When David Menninger and his colleagues saw the figures from analytics research they conducted in July, something just didn’t add up. Of the 2,600 businesses surveyed, only 13% reported using predictive analytics, whereas 37% described predictive analytics as being important to their organizations.
“Clearly there’s a mismatch between value and deployment,” said Menninger, vice president and research director for information technologies at San Ramon, Calif.-based Ventana Research Inc.
The results, along with what Menninger calls a “renewed interest” in predictive analytics due to the onslaught of data rising in volume, velocity and variety -- or “big data” -- inspired him to take a closer look at how businesses are using predictive analytics, a form of data mining, and what hurdles may be holding businesses back.
While he’s still in the process of collecting survey information, Menninger recently sat down with SearchBusinessAnalytics.com to talk about predictive analytics in the age of big data.
Walk me through the general steps of how to perform predictive analytics.
David Menninger: First, select the data on which you’re going to perform the analysis. The important thing about selecting data is that it needs to be truly random and representative, because you’re selecting a set of data to develop a model. Then you develop a model and you apply that model to new data as it arrives in your organization.
If we translate that into an example: You take the past purchasing behavior of your customer base; prepare a model of that purchasing behavior to see what characteristics caused people to purchase certain products; then take the model you developed and, as a new person presents themselves to potentially purchase from your organization, you make some specific product recommendations or put certain advertisements in front of them based on the scores that this model suggests for that person.
How difficult is it to put together an unbiased sampling so that you get very good predictive results?
Menninger: Many people don’t understand how to identify and create a random sample of data.
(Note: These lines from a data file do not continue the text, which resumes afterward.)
(* ===== verification/AbiTheorems.v ===== *)
(** * Theorems about scalar ABI v1

    Module verification, invocations and host carriers. *)
From stdpp Require Import base numbers list list_numbers strings gmap.
From Stdlib Require Import SpecFloat.
From S2P Require Import Prelude Source Abi AbiSound.

Module AbiExample.
Definition add : AbiExport := mkAbiExport "add" (mkAbiSignature [AT_I32; AT_I32] AT_I32).
Definition flag : AbiExport := mkAbiExport "is_set" (mkAbiSignature [] AT_Bool).
Definition table : VerifiedScalarAbiModule :=
  match abi_verify_v1 [add; flag] with Ok m => m | Err _ => mkVerifiedScalarAbiModule [] ∅ end.
Definition call : Invocation := mkInvocation "add" [SV_I32 3; SV_I32 (-4)].
Definition add_verified : VerifiedExport :=
  mkVerifiedExport "add" "add" "add" "zryna_v1_e_add" [ST_I32; ST_I32] ST_I32.
Definition flag_verified : VerifiedExport :=
  mkVerifiedExport "is_set" "is_set" "is_set" "zryna_v1_e_is_set" [] ST_Bool.
End AbiExample.


(** a rejection carries at least one violation and never more than
    [MAX_ABI_VIOLATIONS]. *)
Theorem abi_rejection_bounded exports vs :
  abi_verify_v1 exports = Err vs -> vs <> [] /\ (len vs <= MAX_ABI_VIOLATIONS)%N.
Proof. apply abi_verify_violations. Qed.

Lemma abi_rejection_bounded_witness :
  [mkAbiViolation (Some 1) (PortableNameCollision 0)] <> [] /\
  (len [mkAbiViolation (Some 1%nat) (PortableNameCollision 0%nat)] <= MAX_ABI_VIOLATIONS)%N.
Proof.
  apply (abi_rejection_bounded [AbiExample.add; mkAbiExport "ADD" (mkAbiSignature [] AT_Bool)]).
  vm_compute. reflexivity.
Defined.

(** the target names of a verified module are injective: two exports with
    the same JavaScript, WebAssembly or native name are the same export. *)
Theorem abi_target_names_injective exports m i j e f :
  abi_verify_v1 exports = Ok m ->
  vm_exports m !! i = Some e -> vm_exports m !! j = Some f ->
  ve_javascript_name e = ve_javascript_name f \/ ve_webassembly_name e = ve_webassembly_name f \/
  ve_native_symbol e = ve_native_symbol f -> i = j.
Proof.
  intros [Hok _]%abi_verify_exact He Hf Hn. pose proof (names_nodup _ _ Hok) as Hnd.
  assert (ve_logical_name e = ve_logical_name f) as E.
  { destruct (verified_shape _ _ _ _ (eo_verified _ _ Hok) He) as (E1 & E2 & E3).
    destruct (verified_shape _ _ _ _ (eo_verified _ _ Hok) Hf) as (F1 & F2 & F3).
    rewrite E1, E2, E3, F1, F2, F3 in Hn. destruct Hn as [?|[?|Hn]]; [done..|]. unfold native_symbol in Hn. by simplify_eq/=. }
  apply (NoDup_lookup _ i j (ve_logical_name e) Hnd); rewrite list_lookup_fmap; [by rewrite He|].
  rewrite Hf. simpl. by rewrite E.
Qed.

Lemma abi_target_names_injective_witness :
  ve_native_symbol AbiExample.add_verified <> ve_native_symbol AbiExample.flag_verified.
Proof.
  intros E. enough (0 = 1) by discriminate.
  apply (abi_target_names_injective [AbiExample.add; AbiExample.flag] AbiExample.table 0 1
           AbiExample.add_verified AbiExample.flag_verified);
    [vm_compute; reflexivity..|]. right. right. exact E.
Defined.

(** an invocation of a verified module is accepted exactly when it names an
    export (the lookup never misses or indexes out of range) and its arguments
    have that export's parameter types, and it is passed on unchanged. *)
Theorem invocation_accepted_exactly exports m inv v :
  abi_verify_v1 exports = Ok m ->
  prepare_invocation m inv = Ok v <->
  vm_exports m !! vi_index v = Some (vi_export v) /\
  ve_logical_name (vi_export v) = iv_logical_export inv /\
  vi_arguments v = iv_arguments inv /\
  scalar_ty <$> iv_arguments inv = ve_parameters (vi_export v).
Proof. apply prepare_invocation_exact. Qed.

Lemma invocation_accepted_exactly_witness :
  prepare_invocation AbiExample.table AbiExample.call =
    Ok (mkVerifiedInvocation 0 AbiExample.add_verified [SV_I32 3; SV_I32 (-4)]).
Proof.
  apply (invocation_accepted_exactly [AbiExample.add; AbiExample.flag]); [vm_compute; reflexivity|].
  split_and!; reflexivity.
Defined.

(** every scalar survives the round trip through the carrier of every
    target, for the whole [i32] range. *)
Theorem scalar_carrier_roundtrip target v :
  value_ok v -> decode_boundary_value target (scalar_ty v) (encode_argument target v) = Ok v.
Proof. apply decode_encode. Qed.

Lemma scalar_carrier_roundtrip_witness :
  decode_boundary_value JavaScript ST_I32 (encode_argument JavaScript (SV_I32 (-2147483648))) =
    Ok (SV_I32 (-2147483648)).
Proof. apply (scalar_carrier_roundtrip JavaScript (SV_I32 (-2147483648))). split; done. Defined.

(** the decoder accepts only the encoder's carriers: an accepted raw value
    has the expected type and is the encoding of the value it decodes to, so NaN,
    infinities, fractions, negative zero, out-of-range numbers and non-canonical
    Boolean lanes are rejected. *)
Theorem scalar_carrier_canonical target ty raw v :
  raw_ok raw -> decode_boundary_value target ty raw = Ok v ->
  scalar_ty v = ty /\ value_ok v /\ encode_argument target v = raw.
Proof. apply encode_decode. Qed.

Lemma scalar_carrier_canonical_witness :
  encode_argument JavaScript (SV_I32 6) =
    JavaScriptNumber (S754_finite false 6755399441055744 (-50)).
Proof.
  apply (scalar_carrier_canonical JavaScript ST_I32 (JavaScriptNumber (S754_finite false 6755399441055744 (-50))));
    vm_compute; reflexivity.
Defined.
For instance, if you took only the sales transactions from the last month without consideration for what promotions were running or where you were running those promotions, you could end up with a bias in your model. Suppose you were running a promotion in New York but you didn’t realize that as you were selecting your sample. You then created a model that shows people in New York are more likely to buy this product.
Part of what we’re hoping to find in the research is whether or not those skill sets exist in organizations that are trying to do predictive analytics. The question we’ll ask of the research findings is, Is skill a big obstacle, and if it is a big obstacle, how can organizations overcome that obstacle?
Menninger: It’s a prerequisite that you need to have the predictive analytics to make full use of the big data you collect, because you can’t swim through all of that big data and find the interesting bits. You’ve got to have technology assist you. There are a couple of technologies that would help assist in that process: One is predictive analytics and the other is visualization. If you use some visualization techniques that let you see lots of data -- things like heat maps and geographic plotting of the data -- that can help you identify some of the trends or some of the interesting observations in the data. But a lot of them would be hard to find visually, so predictive analytics, I think, is really the only way to get maximum value out of your data.
What are some of the benefits of incorporating big data into predictive analytics?
Menninger: The benefits clearly are the opportunity to improve your revenue stream. Fundamentally, you’re going to sell more product, whether by identifying new customers to engage with or identifying products to sell to your existing customers. There’s also a cost savings side of it. If you look on the marketing side -- and we can apply this same logic to other industries, but let me stick with the commercial, sales aspect -- you can reduce your spending on marketing activities if you can identify the right segment of customers to target with your ads. If you have an ad that you know is going to appeal to 8% of your overall market and you only send the ad to 8%, that reduces the cost of that marketing campaign.
What about drawbacks? Do you see any?
Menninger: So I’m here at the Teradata conference right now, and Steven Levitt, the [co-]author of Freakonomics, gave a presentation. I think that one of the observations he shared is a potential risk or downside of predictive analytics. If we become so automated and robotic about our analysis, might we miss some obvious observations? Maybe. Maybe not. Now, you might say, well, wouldn’t the predictive analytics catch that? And maybe it will. But I still think there is this risk. We still want to ask questions; we still want to be inquisitive. I think there’s some risk that we stop looking at the data, not necessarily that we lose the ability, but we may be less motivated or less inclined to look at data in critical way, or even the observations in a critical way. What Steven Levitt said was every now and then ask yourself: Does this make sense? It’s a valuable exercise.